Why is it that romance is such a taboo subject these days? Is it because romance really is dead and a long forgotten concept? Or is it because we’re afraid to admit that we all, deep down, long for that special connection even though we might have accepted that it’s not something we’re very likely to ever experience?
I was six years old when I locked my heart away. Ever since I’ve made sure never to engage in relationships, or to acquire any possessions, that I couldn’t just walk away from at any given moment. And god knows I’ve walked away from people, money, property and possessions in my life. Never looking back. Never allowing anything to get too close for comfort and, potentially, being able to hurt me.

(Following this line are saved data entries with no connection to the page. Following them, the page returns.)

(* ===== verification/PrioQueue.v ===== *)
(** * The run queue of PriorityTaskPoolImpl

    runtime/pool/prioritytaskpool.hpp keeps the waiting tasks in two intrusive binary
    heaps over the same task objects: [heap_], ordered by [comesBefore] (priority, then
    arrival), and [deadlineHeap_], ordered by deadline.  Both are instances of
    IndexedHeap.v over the store of task objects; [heapSiftUp], [heapSiftDown] and
    [heapPop], which the source writes differently from their deadline twins, are
    translated as they are and proved equal to the generic operations. *)
From Stdlib Require Import ZArith Lia.
From S2P Require Import Prelude Context IndexedHeap.
Local Open Scope Z_scope.

Module Prio.

(** An [int] argument, and [std::uint64_t] arithmetic. *)
Definition wrap32 (z : Z) : Z := (z + 2 ^ 31) mod 2 ^ 32 - 2 ^ 31.
Definition wrap64 (z : Z) : Z := z mod 2 ^ 64.

Record PriorityPoolTask := mkTask {
  fn : option nat;
  priority : Z;
  sequence : Z;
  priorityIndex : option nat;
  expedited : bool;
  deadline : Deadline;
  deadlineIndex : option nat;
  subscriptions : list nat;
}.

Definition set_priority v t :=
  mkTask (fn t) v (sequence t) (priorityIndex t) (expedited t) (deadline t)
    (deadlineIndex t) (subscriptions t).
Definition set_priorityIndex v t :=
  mkTask (fn t) (priority t) (sequence t) v (expedited t) (deadline t)
    (deadlineIndex t) (subscriptions t).
Definition set_expedited v t :=
  mkTask (fn t) (priority t) (sequence t) (priorityIndex t) v (deadline t)
    (deadlineIndex t) (subscriptions t).
Definition set_deadlineIndex v t :=
  mkTask (fn t) (priority t) (sequence t) (priorityIndex t) (expedited t) (deadline t)
    v (subscriptions t).

Abbreviation Store := (gmap nat PriorityPoolTask).

Definition read {A} (d : A) (proj : PriorityPoolTask -> A) (k : nat) (s : Store) : A :=
  match s !! k with Some t => proj t | None => d end.

(** [comesBefore]. *)
Definition comesBefore (s : Store) (lhs rhs : nat) : bool :=
  let pl := read 0 priority lhs s in
  let pr := read 0 priority rhs s in
  if negb (pl =? pr) then pl <? pr
  else read 0 sequence lhs s <? read 0 sequence rhs s.

Definition deadline_key (s : Store) (k : nat) : Z := default 0 (read None deadline k s).

(** [deadlineEarlier]. *)
Definition deadlineEarlier (s : Store) (lhs rhs : nat) : bool :=
  deadline_key s lhs <? deadline_key s rhs.

Definition priority_heap : HeapStore Store nat Store := {|
  hs_less := comesBefore;
  hs_index s k := read None priorityIndex k s;
  hs_set_index k i := alter (set_priorityIndex i) k;
  hs_live s k := is_Some (s !! k);
  hs_core s := set_priorityIndex None <$> s;
|}.

Definition deadline_heap : HeapStore Store nat Store := {|
  hs_less := deadlineEarlier;
  hs_index s k := read None deadlineIndex k s;
  hs_set_index k i := alter (set_deadlineIndex i) k;
  hs_live s k := is_Some (s !! k);
  hs_core s := set_deadlineIndex None <$> s;
|}.

Record State := mkState {
  tasks : Store;
  heap_ : list nat;
  deadlineHeap_ : list nat;
  nextSequence_ : Z;
}.

Definition empty : State := mkState ∅ [] [] 0.

(** ** The priority heap *)

Definition heapSwap (i j : nat) (h : list nat) (s : Store) : list nat * Store :=
  heap_swap (H := priority_heap) i j h s.

Fixpoint heapSiftUp_loop (fuel i : nat) (h : list nat) (s : Store) : list nat * Store :=
  match fuel with
  | O => (h, s)
  | S fuel =>
      if (0 <? i)%nat then
        match h !! i, h !! parent i with
        | Some x, Some p =>
            if negb (comesBefore s x p) then (h, s)
            else let '(h', s') := heapSwap (parent i) i h s in
                 heapSiftUp_loop fuel (parent i) h' s'
        | _, _ => (h, s)
        end
      else (h, s)
  end.

Definition heapSiftUp (i : nat) (h : list nat) (s : Store) : list nat * Store :=
  heapSiftUp_loop i i h s.

Fixpoint heapSiftDown_loop (fuel i : nat) (h : list nat) (s : Store) : list nat * Store :=
  match fuel with
  | O => (h, s)
  | S fuel =>
      if (i <? length h / 2)%nat then
        let left := (2 * i + 1)%nat in
        let right := (left + 1)%nat in
        let best :=
          match h !! right, h !! left with
          | Some r, Some l => if comesBefore s r l then right else left
          | _, _ => left
          end in
        match h !! best, h !! i with
        | Some b, Some x =>
            if negb (comesBefore s b x) then (h, s)
            else let '(h', s') := heapSwap i best h s in heapSiftDown_loop fuel best h' s'
        | _, _ => (h, s)
        end
      else (h, s)
  end.

Definition heapSiftDown (i : nat) (h : list nat) (s : Store) : list nat * Store :=
  heapSiftDown_loop (length h) i h s.

Definition heapPush (k : nat) (h : list nat) (s : Store) : list nat * Store :=
  let i := length h in
  heapSiftUp i (h ++ [k]) (alter (set_priorityIndex (Some i)) k s).

Definition heapPop (h : list nat) (s : Store) : option (nat * list nat * Store) :=
  match head h, last h with
  | Some top, Some bottom =>
      let h1 := take (length h - 1) h in
      let s1 := alter (set_priorityIndex None) top s in
      if bool_decide (h1 = []) then Some (top, h1, s1)
      else let '(h2, s2) :=
             heapSiftDown 0 (<[0%nat := bottom]> h1)
               (alter (set_priorityIndex (Some 0%nat)) bottom s1) in
           Some (top, h2, s2)
  | _, _ => None
  end.

(** ** The deadline heap *)
Definition deadlineHeapPushLocked (k : nat) (h : list nat) (s : Store) : list nat * Store :=
  heap_push (H := deadline_heap) k h s.
Definition deadlineHeapRemoveAtLocked (i : nat) (h : list nat) (s : Store) : list nat * Store :=
  heap_remove_at (H := deadline_heap) i h s.
Definition deadlineHeapRemoveLocked (k : nat) (h : list nat) (s : Store) : list nat * Store :=
  heap_remove (H := deadline_heap) k h s.

(** ** The operations of the pool *)

(** The part of [addTask] that runs once the task is admitted. *)
Definition enqueue (k f : nat) (prio : Z) (d : Deadline) (subs : list nat) (st : State) : State :=
  let t := mkTask (Some f) (wrap32 prio) (nextSequence_ st) None false d None subs in
  let s0 := <[k := t]> (tasks st) in
  let '(dh, s1) :=
    match d with
    | Some _ => deadlineHeapPushLocked k (deadlineHeap_ st) s0
    | None => (deadlineHeap_ st, s0)
    end in
  let '(h, s2) := heapPush k (heap_ st) s1 in
  mkState s2 h dh (wrap64 (nextSequence_ st + 1)).

(** [expediteLocked]: [true] only for the first promotion of a queued task. *)
Definition expediteLocked (k : nat) (st : State) : State * bool :=
  match tasks st !! k with
  | None => (st, false)
  | Some t =>
      match priorityIndex t with
      | None => (st, false)
      | Some i =>
          if expedited t then (st, false)
          else
            let s0 := alter (set_expedited true) k (tasks st) in
            let '(dh, s1) := deadlineHeapRemoveLocked k (deadlineHeap_ st) s0 in
            let '(h, s2) := heapSiftUp i (heap_ st) (alter (set_priority int32_min) k s1) in
            (mkState s2 h dh (nextSequence_ st), true)
      end
  end.

Fixpoint promote_loop (fuel : nat) (now : Z) (st : State) (promoted : nat) : State * nat :=
  match fuel with
  | O => (st, promoted)
  | S fuel =>
      match deadlineHeap_ st with
      | [] => (st, promoted)
      | k :: _ =>
          if deadline_key (tasks st) k <=? now
          then let '(dh, s1) := deadlineHeapRemoveAtLocked 0 (deadlineHeap_ st) (tasks st) in
               let '(st2, b) := expediteLocked k (mkState s1 (heap_ st) dh (nextSequence_ st)) in
               promote_loop fuel now st2 (if b then S promoted else promoted)
          else (st, promoted)
      end
  end.

Definition promoteExpiredDeadlinesLocked (now : Z) (st : State) : State * nat :=
  promote_loop (length (deadlineHeap_ st)) now st 0.

(** [expedite], the body of a cancellation watch. *)
Definition expedite (now : Z) (k : nat) (st : State) : option (State * nat) :=
  match tasks st !! k with
  | None => None
  | Some _ =>
      let '(st1, deadlinePromotions) :=
        if bool_decide (deadlineHeap_ st = []) then (st, 0%nat)
        else promoteExpiredDeadlinesLocked now st in
      let '(st2, cancellationPromoted) := expediteLocked k st1 in
      Some (st2, (deadlinePromotions + if cancellationPromoted then 1 else 0)%nat)
  end.

(** The dequeue of [executorLoop]. *)
Definition dequeue (now : Z) (st : State) : option (nat * nat * State) :=
  let '(st1, deadlinePromotions) :=
    if bool_decide (deadlineHeap_ st = []) then (st, 0%nat)
    else promoteExpiredDeadlinesLocked now st in
  match heapPop (heap_ st1) (tasks st1) with
  | None => None
  | Some (k, h, s2) =>
      let '(dh, s3) := deadlineHeapRemoveLocked k (deadlineHeap_ st1) s2 in
      Some (k, deadlinePromotions, mkState s3 h dh (nextSequence_ st1))
  end.

(** ** Laws of the two heaps' stores *)

Lemma comesBefore_true s a b :
  comesBefore s a b = true <->
  read 0 priority a s < read 0 priority b s \/
  read 0 priority a s = read 0 priority b s /\ read 0 sequence a s < read 0 sequence b s.
Proof.
  unfold comesBefore. destruct (_ =? _) eqn:E; simpl; rewrite Z.ltb_lt; bool_to_prop; lia.
Qed.

Lemma comesBefore_false s a b :
  comesBefore s a b = false <->
  read 0 priority b s < read 0 priority a s \/
  read 0 priority a s = read 0 priority b s /\ read 0 sequence b s <= read 0 sequence a s.
Proof.
  unfold comesBefore. destruct (_ =? _) eqn:E; simpl; rewrite Z.ltb_ge; bool_to_prop; lia.
Qed.

(** Writes of a field that [proj] does not read. *)
Lemma read_alter {A} (d : A) proj g x k (s : Store) :
  (forall t, proj (g t) = proj t) -> read d proj k (alter g x s) = read d proj k s.
Proof.
  intros Hk. unfold read. destruct (decide (x = k)) as [->|]; [|by rewrite lookup_alter_ne].
  rewrite lookup_alter_eq. destruct (s !! k); simpl; [apply Hk|done].
Qed.

Lemma read_alter_eq {A} (d : A) proj g k t (s : Store) :
  s !! k = Some t -> read d proj k (alter g k s) = proj (g t).
Proof. intros Ht. unfold read. by rewrite lookup_alter_eq, Ht. Qed.

Lemma read_core {A} (d : A) proj (g : PriorityPoolTask -> PriorityPoolTask) k (s s' : Store) :
  (forall t, proj (g t) = proj t) -> g <$> s = g <$> s' -> read d proj k s = read d proj k s'.
Proof.
  intros Hk E. apply (f_equal (lookup k)) in E. rewrite !lookup_fmap in E. unfold read.
  destruct (s !! k) as [t|], (s' !! k) as [t'|]; try done. simpl in E.
  apply (inj Some) in E. by rewrite <- (Hk t), <- (Hk t'), E.
Qed.

Ltac store_laws :=
  split; simpl;
  [ intros s k i [t Ht]; unfold read; by rewrite lookup_alter_eq, Ht
  | intros s k k' i Hne; unfold read; by rewrite lookup_alter_ne
  | intros s k k' i; by rewrite lookup_alter_is_Some
  | intros s s' k Heq [t Ht]; apply (f_equal (lookup k)) in Heq; rewrite !lookup_fmap, Ht in Heq;
    destruct (s' !! k); [by eexists|done]
  | intros s k i; unfold read; destruct (s !! k); [by eexists|done]
  | intros s k i; apply map_eq; intros j; rewrite !lookup_fmap;
    destruct (decide (k = j)) as [->|]; [|by rewrite lookup_alter_ne];
    rewrite lookup_alter_eq; by destruct (s !! j)
  | .. ].

Lemma priority_laws : @HeapStoreLaws Store nat Store _ priority_heap.
Proof.
  store_laws.
  - intros s s' a b E. unfold comesBefore.
    by rewrite !(fun k => read_core 0 priority (set_priorityIndex None) k s s' (fun _ => eq_refl) E),
      !(fun k => read_core 0 sequence (set_priorityIndex None) k s s' (fun _ => eq_refl) E).
  - intros s a. rewrite comesBefore_false. lia.
  - intros s a b c. rewrite !comesBefore_false. lia.
  - intros s a b. rewrite comesBefore_false, comesBefore_true. lia.
Qed.

Lemma deadline_laws : @HeapStoreLaws Store nat Store _ deadline_heap.
Proof.
  store_laws.
  - intros s s' a b E. unfold deadlineEarlier, deadline_key.
    by rewrite !(fun k => read_core None deadline (set_deadlineIndex None) k s s' (fun _ => eq_refl) E).
  - intros s a. unfold deadlineEarlier. apply Z.ltb_irrefl.
  - intros s a b c. unfold deadlineEarlier. rewrite !Z.ltb_ge. lia.
  - intros s a b. unfold deadlineEarlier. rewrite Z.ltb_ge, Z.ltb_lt. lia.
Qed.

As a survival strategy it has been brilliant!
The problem with survival strategies, though, is that they are effectively making it impossible to live your life. You survive. You get by. You find happiness in the small things and in fleeting pleasures. But at the end of the day you’re on your own. An empty vessel.

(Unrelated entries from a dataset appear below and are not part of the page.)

(* ===== verification/PriorityTaskPool.v ===== *)
(** * PriorityTaskPoolImpl

    The priority pool of runtime/pool/prioritytaskpool.hpp: the lifecycle of
    PoolCore.v over the two heaps of PrioQueue.v.  The heaps meet the interface of the
    lifecycle, so the claims of PoolTheorems.v hold of this pool too; the claims here
    say in which order it hands tasks out. *)
From Stdlib Require Import ZArith Lia.
From S2P Require Import Prelude Context IndexedHeap PrioQueue PoolCore PoolControl PoolTasks.
From S2P Require Import PoolTheorems.
Local Open Scope Z_scope.

Module PriorityTaskPool.
Import Prio.

(** The last reference to a task goes away. *)
Definition retire (k : nat) (st : State) : State :=
  mkState (delete k (tasks st)) (heap_ st) (deadlineHeap_ st) (nextSequence_ st).

(** A cancellation watch: nothing to do when the weak pointer no longer locks. *)
Definition cancel (t : Z) (k : nat) (st : State) : State * nat :=
  default (st, 0%nat) (expedite t k st).

Definition add (k : nat) (a : TaskArgs) (st : State) : State :=
  enqueue k (arg_fn a) (arg_priority a) (arg_deadline a) (arg_sources a) st.

#[export] Instance prio_queue : PoolQueue State := {
  pq_empty := empty;
  pq_size st := Z.of_nat (length (heap_ st));
  pq_add := add;
  pq_cancel := cancel;
  pq_pop := dequeue;
  pq_retire := retire;
  pq_rep q live st := q = heap_ st /\ repr [] st /\ dom (tasks st) = live;
}.

(** The priority a task has once the tasks [es] were promoted. *)
Definition effective (es : list nat) (st : State) (x : nat) : Z :=
  if decide (x ∈ es) then int32_min else read 0 priority x (tasks st).
Definition arrival (st : State) (x : nat) : Z := read 0 sequence x (tasks st).

Lemma raised_dom es s s' : raised es s s' -> dom s' = (dom s : gset nat).
Proof.
  intros Hr. apply set_eq. intros x. rewrite !elem_of_dom. specialize (Hr x).
  destruct (s' !! x), (s !! x); try done; split; intros []; eauto; done.
Qed.

Lemma raised_priority es s s' x :
  raised es s s' -> is_Some (s !! x) ->
  read 0 priority x s' = if decide (x ∈ es) then int32_min else read 0 priority x s.
Proof.
  intros Hr [t Ht]. specialize (Hr x). unfold read. rewrite Ht in *. simpl in Hr.
  destruct (s' !! x) as [t'|]; [|done]. apply (inj Some) in Hr.
  apply (f_equal priority) in Hr. simpl in Hr. unfold raised_in in Hr.
  by destruct (decide (x ∈ es)).
Qed.

Lemma raised_sequence es s s' x : raised es s s' -> read 0 sequence x s' = read 0 sequence x s.
Proof.
  intros Hr. specialize (Hr x). unfold read. destruct (s' !! x), (s !! x); try done.
  apply (inj Some), (f_equal sequence) in Hr. simpl in Hr. unfold raised_in in Hr.
  by destruct (decide (x ∈ es)).
Qed.

Lemma raised_exped es s s' x :
  raised es s s' -> is_Some (s !! x) -> exped s' x = bool_decide (x ∈ es) || exped s x.
Proof.
  intros Hr [t Ht]. specialize (Hr x). unfold exped, read. rewrite Ht in *. simpl in Hr.
  destruct (s' !! x) as [t'|]; [|done]. apply (inj Some) in Hr.
  apply (f_equal expedited) in Hr. simpl in Hr. unfold raised_in in Hr.
  rewrite Hr. by destruct (decide (x ∈ es)); case_bool_decide.
Qed.

Lemma heap_live st x : ordered (heap_ st) (tasks st) -> x ∈ heap_ st -> is_Some (tasks st !! x).
Proof.
  intros Ho Hx. apply (ordered_elem _ _ _ Ho) in Hx as [i Hi]. unfold read in Hi.
  destruct (tasks st !! x); [eauto|done].
Qed.

(** ** Operations on the invariant *)

Lemma empty_repr : repr [] empty.
Proof.
  split; simpl.
  - split; [by intros i x p _ ?|]. intros k i. split; intros Hx; [done|by rewrite lookup_nil in Hx].
  - split; [by intros i x p _ ?|]. intros k i. split; intros Hx; [done|by rewrite lookup_nil in Hx].
  - intros k. split; [by intros ?%elem_of_nil|]. by intros [_ [?%elem_of_nil _]].
  - intros k t Hk. by rewrite lookup_empty in Hk.
  - intros k t Hk. by rewrite lookup_empty in Hk.
Qed.

Lemma prio_cancel_spec t k st :
  repr [] st ->
  repr [] (cancel t k st).1 /\ heap_ (cancel t k st).1 ≡ₚ heap_ st /\
  dom (tasks (cancel t k st).1) = (dom (tasks st) : gset nat).
Proof.
  intros HR. unfold cancel, expedite. destruct (tasks st !! k) eqn:Ek; [|done].
  fold (promoted t st).
  destruct (prio_promoted_spec t st HR) as (es & st1 & -> & HR1 & Hh1 & Hr1 & _ & _).
  destruct (decide (k ∈ heap_ st1 /\ exped (tasks st1) k = false)) as [[Hk He]|Hn].
  - destruct (expediteLocked_spec [] st1 k HR1) as (st2 & -> & HR2 & Hh2 & Hs2 & _);
      [by intros x ?%elem_of_nil|done..|].
    simpl. split; [done|]. split; [by rewrite Hh2|].
    rewrite (same_data_dom _ _ Hs2), dom_alter_L. by eapply raised_dom.
  - rewrite expediteLocked_noop; [|apply HR1|].
    + simpl. split; [done|]. split; [done|]. by eapply raised_dom.
    + destruct (decide (k ∈ heap_ st1)); [|by left]. right.
      destruct (exped (tasks st1) k); [done|]. exfalso. by apply Hn.
Qed.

I was twelve when I began to inflict physical pain on myself to numb out the emotional pain. A year later I discovered that sex had the same effect. At 18 I devoted myself to my first truly disastrous relationship, finding comfort in the fact that the more mental and physical abuse you’re subjected to the less time and energy you can spend on your bleeding heart. The scars intertwine into an intricate pattern, and one day you learn how to reach subspace. That inner corner of absolute silence and serenity where no one can touch you no matter what they do to your body.
I was 25 when he ran out of tricks and left me, and I had no idea how to live on my own. How to make my own decisions. Or, indeed, how to get on with my days. The smallest chore became an insurmountable problem, and that almost forgotten initial pain reared its ugly head and began to tear my insides apart. Had it not been for my children, I honestly don’t think I would have bothered to live on. But minutes became hours that became days that became weeks that became years, and one day I woke up with this monstrous headache and a feeling that something was wrong. Or at least different. I realised I had slept a whole night for the first time in years, and that was in itself such a big thing that I knew I’d taken the first step up the beanstalk.

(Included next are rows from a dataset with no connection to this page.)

(** Nobody claims a task twice. *)
Lemma unclaimed p x n e :
  accounting p -> coros p !! x = Some (n, CClaim e) -> flag claimed n p = false.
Proof.
  intros A Hx. destruct (flag claimed n p) eqn:E; [|done]. exfalso.
  destruct (unran_accepted p x n _ A Hx) as [_ Hne]; [by left|].
  destruct (ac_claimed _ A n E) as [?|(y & pc & Hy & Hpc)]; [done|].
  assert (Hxy : x <> y) by (intros ->; destruct_or?; congruence).
  pose proof (tasks_nodup p A) as Hnd. rewrite (tally_delete unran _ x _ Hx) in Hnd.
  assert (Hy' : delete x (coros p) !! y = Some (n, pc)) by by rewrite lookup_delete_ne.
  rewrite (tally_delete unran _ y _ Hy') in Hnd.
  apply NoDup_app in Hnd as (_ & _ & Hnd). apply NoDup_app in Hnd as (_ & _ & Hnd).
  apply NoDup_app in Hnd as (Hnd & _). apply NoDup_app in Hnd as (_ & Hd & _).
  apply (Hd n); [by left|]. apply elem_of_app. left. destruct_or?; subst; by left.
Qed.

Lemma claimed_elsewhere p x n pc k pc' :
  accounting p -> coros p !! x = Some (n, pc) -> pc <> CReset -> pc <> CRun ->
  flag claimed k p = true ->
  k ∈ executed p \/ exists y q, <[x := (n, pc')]> (coros p) !! y = Some (k, q) /\
                              (q = CReset \/ q = CRun).
Proof.
  intros A Hx H1 H2 Hk. destruct (ac_claimed _ A k Hk) as [?|(y & q & Hy & Hq)]; [by left|].
  right. exists y, q. split; [|done]. rewrite lookup_insert_ne; [done|].
  intros ->. destruct_or?; congruence.
Qed.

Lemma drain_accounting p n l last :
  accounting p -> scheduler p = Some (ScDrainLoop (n :: l) last) ->
  accounting (set_scheduler (Some (ScDrainLoop l last))
    (if flag queued n p
     then set_timers (timers_insert time_point_min n (timers_extract n (timers p))) p else p)).
Proof.
  intros A Hsc. destruct (flag queued n p) eqn:Hq; [|untouched A].
  apply (ac_queued _ A) in Hq.
  assert (Hp : (timers_insert time_point_min n (timers_extract n (timers p))).*2 ≡ₚ (timers p).*2).
  { rewrite timers_insert_perm. simpl. apply timers_extract_perm; [|done].
    by destruct (proj1 (NoDup_app _ _) (tasks_nodup p A)) as (? & _). }
  apply (accounting_move _ _ A); try reflexivity; try done.
  - simpl. rewrite Hp. by_hand.
  - intros k. simpl. rewrite Hp. apply (ac_queued _ A).
  - simpl. apply timers_insert_sorted, timers_extract_sorted, A.
  - apply A.
  - by left.
  - by left.
  - by_storage A.
  - by_admitting.
Qed.

Lemma inspect_accounting p z n l :
  accounting p -> scheduler p = Some ScInspect -> timers p = (z, n) :: l ->
  accounting (set_scheduler (Some (ScDispatch n))
    (set_timers l (modify n (set_queued false) p))).
Proof.
  intros A Hsc Ht. pose proof (tasks_nodup p A) as Hnd.
  apply NoDup_app in Hnd as (Hnd & _). rewrite Ht in Hnd. simpl in Hnd.
  apply NoDup_cons in Hnd as [Hn _].
  apply (accounting_move _ _ A); try reflexivity; try done.
  - unfold hand. simpl. rewrite Hsc, Ht. simpl. solve_Permutation.
  - intros k. unfold flag, modify. simpl. rewrite flag_alter. case_decide as E; [subst k|].
    + destruct (objects p !! n); simpl; split; done.
    + pose proof (ac_queued _ A k) as Hq. unfold flag in Hq. rewrite Hq, Ht. simpl.
      rewrite elem_of_cons. split; [intros [?|?]; [congruence|done]|auto].
  - simpl. pose proof (ac_sorted _ A) as Hs. rewrite Ht in Hs. by apply StronglySorted_inv in Hs as [? _].
  - intros k. unfold flag, modify. simpl. rewrite flag_keep by done. apply A.
  - by_flag_left.
  - by_flag_left.
  - by_objects.
  - by_storage A.
  - by_admitting.
Qed.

I was 38 when I took my kids and left my country to look for a new future away from prejudice and dusty memories. An independent woman capable of making my own decisions and living life whichever way I saw fit for my family. I needed a man as much as a fish needs a bike, and whenever people would get all rosy-eyed around me I’d laugh heartily and tell them romance was dead. I could give you a million perfectly good reasons for not wanting a man for anything but sex. I was self-sufficient, I was stronger than ever, and I’d be damned if I’d ever let anyone reduce me to a shadow again.
That was pretty much what I said to my man the first time I talked to him. He told me it wasn’t true, that I wasn’t true to myself and that I needed a man to look after me. I think I hated him in that moment! Not one to ever back away from a good argument, though, I soon found myself caught up in discussions with him and we can both talk for Britain. And talked we did. In fact, we’ve soon been talking for three years…
Romance isn’t dead – I know that now. We may scorn it, ridicule it, lock it away and learn how to get by without it, but I refuse to believe that people in general want to be alone. Nature neither made us solitaires nor pack animals. We were designed to pair up, make a hearth, create a home, make food and have babies. It was meant to be a lifelong deal; two people providing for their offspring until the day the offspring had to provide for the parents. Nature and necessity kept things in order for millions of years; but Nature didn’t create credit cards, the Internet, and the chase for the New Graal. That elusive thing we don’t really know what it is but that we’re all looking for.
As I’m struggling to find my bearrings in the Vanilla World, I’m allowing myself to get in touch with and embrace the pain that made me lock my heart away at the age of six. My man says that “patient man rides donkey” and I keep wondering if I’m the donkey. I’ve lost track of the number of times he’s asked me where my heart is, but I woke up the other day from a truly bizarre dream: I was looking through the zillion pockets of his work trousers to find my heart.
Romance is irresistible, but for some of us it has to be real and offered unconditionally and over a long period of time for us to believe in it. For me it took years of tentative texts, subtle hints, selfless gestures, proper seductions, champagne breakfasts, mini holidays and a neverending shower of love, trust, affection and support to start looking for my lost heart. I think it probably is in one of his pockets where he may or may not find it. That’s the coward’s way of handling the fear of rejection and abandonment. If you have a zillion pockets, I can put my heart in one of them and see what happens. Then I can adjust my response to your reaction should you ever find it and realise what it is.
Of all the fears in this world I think the fear of not being loved, not being good enough, is the greatest of them all. Romance isn’t dead, but it is real and cannot be replicated. So maybe the real question is: do you really want romance? And if you got it – would you be able to handle it?